I have enjoyed the shunning in the past. But why not now?

by sinboi 16 Replies latest jw experiences

  • sinboi
    sinboi

    I am prepared for shunning when I send in my DA letter. My dad was furious when he comes back from overseas and find out that I have DA myself. Yes, I do regret not talking to him first before I DA...I also know that my mom is crying in her room.

    But they didn't chase me out of the house. My mom still cook my share. But we no longer eat together. I still got my allowance. They did not talk to me. In fact, they avoided meeting me. I too, avoided them. Soon, I enjoyed it. Nobody is controlling me anymore. I have gained my freedom!

    Last saturday morning, I found a note on the table from my mom : "You are getting from bad to worse! No allowance for the weekend." I don't feel anything..no allowance for the weekend?..no problem...I can borrow from friends...

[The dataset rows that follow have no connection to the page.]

(** * placeholder.py: validators, dimension resolver, cache check, renderer

    A shallow embedding of [src/placeholder.py].  Python integers are [Z],
    [str] values are [string] (inspected character by character as
    [list ascii]), [None]-able arguments are [option], the [BOUNDS] dict is
    a [gmap], and the code that touches the file system or the logger runs
    in a small state-and-exception monad over a [world]. *)

From Stdlib Require Import ZArith Lia List Ascii String Bool.
From stdpp Require Import base option gmap strings list pretty.

Local Open Scope Z_scope.

(** ** Named tuples and the mode enumeration *)

Module BoundTuple.
Record t := mk { lower : Z; upper : Z }.
End BoundTuple.

Module RGBTuple.
Record t := mk { r : Z; g : Z; b : Z }.
End RGBTuple.

Module RatioTuple.
Record t := mk { width : Z; height : Z }.
End RatioTuple.

#[global] Instance BoundTuple_inhabited : Inhabited BoundTuple.t :=
  populate (BoundTuple.mk 0 0).

(** [StrEnum] members are strings; [auto()] yields the lower-cased name. *)
Module DimmentionOptions.
Definition SIZE : string := "size".
Definition RATIO : string := "ratio".
End DimmentionOptions.

Definition BOUNDS : gmap string BoundTuple.t :=
  <["width" := BoundTuple.mk 32 4000]>
    (<["height" := BoundTuple.mk 32 4000]>
       (<["ratio" := BoundTuple.mk 1 30]> ∅)).

(** ** Validators *)

Definition validate_range (value : Z) (bounds : BoundTuple.t) : bool :=
  (BoundTuple.lower bounds <=? value) && (value <=? BoundTuple.upper bounds).

(** The argument is what argparse leaves in [args.ratio]: [None] when the
    flag is absent (not a list), otherwise the list of integers given. *)
Definition validate_ratio (value : option (list Z)) : bool :=
  match value with
  | None => false
  | Some l =>
      if negb (length l =? 2)%nat then false
      else forallb (fun v => validate_range v (BOUNDS !!! "ratio")) l
  end.

(** *** The regular-expression fragment used by [validate_hex_color]

    A backtracking matcher in continuation-passing style.  [pos] is the
    number of characters consumed so far (for [^]); the continuation
    receives the position and the rest of the subject. *)
Module Re.
Inductive regex :=
| Bol                                   (* ^ *)
| Eol                                   (* $ *)
| Lit (c : ascii)
| Class (ranges : list (ascii * ascii)) (* [a-bc-d...] *)
| Seq (r1 r2 : regex)
| Rep (r : regex) (lo hi : nat).        (* r{lo,hi} *)

Definition in_range (c : ascii) (rg : ascii * ascii) : bool :=
  (nat_of_ascii (fst rg) <=? nat_of_ascii c)%nat
  && (nat_of_ascii c <=? nat_of_ascii (snd rg))%nat.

    Everything changed when I received a text msg from my dad in the late evening..."I am going overseas for 3 weeks. Take care of your mom."

    I was so happy when I read that...they still consider me a part of the family?

    I remember my mom will have a meeting on sat's evening. I rush home, shower and waited for her to leave for the meeting. When she finally come out from her room, I said to her : "Mom, dad is overseas. Do you want me to walk you to the bus-stop?" It jolted me out of my dream to be part of the family when she shouted: "You are no longer a jw. Get lost!"

    I went drinking beer, got drunk and don't know how I got back home and at what time...I checked with my friends later...they say it left at about 9:15pm. So I presumed I was back home b4 my mom...she didn't know I have been out drinking...

    Monday morning...I need to go school. My allowances were on the table with a note :"Don't let me catch you smoking again!"

    On the way to school, I was thinking..."She must be angry because she saw me smoke.If I am a good boy to her...."

    I immediately went back home after school..She was not at home..I remember the wash basin is a little bit choked. It took me quite a while to get some hairs out that is causing the choke. By the time I got it cleared, my pants was wet and dirty and the floor too. I was cleaning up the floor when she returns...

    She came into the kitchen and wanted to see what I was doing as the kitchen was wet and dirty..I said : "Mom, I have just cleared the choke!" She tested it and said to me :"I thought I have to wait for your dad to come back. Go and shower! Also put your dirty pants in the washing machine." She then clean up the floor herself.

    I have been washing my own clothes after I DA. This is the first time she talk to me! No doubt the tone of voice is unfriendly but it's ok to me. I've got my reward! Later, I notice a newly ironed school pants on the table....

    That started my dream of becoming a part of the family again...

    Tuesday come and go...she didn't talk to me...in fact since monday's incident, I did not see her face.

    Today Wednesday...I have an exam paper...it was over in 90 mins. We can go home after the exam...I'm afraid to come home...but no one is free to accompany me today...I walked aimless on the streets for quite a while...now back at home...my mom is at home in her room..I in my room...crying...does anyone care whether I am alive or dead????

  • pale.emperor
    pale.emperor

    Hi Sinboi

    Im having trouble deducing your approximate age from your writing but you mention you're still in school and drink/smoke so im guessing you're in your teens. The way your mom is treating you actually is not as bad as most JW parents. You're still living there so they wont be commanded to shun you entirely unless you leave the family home.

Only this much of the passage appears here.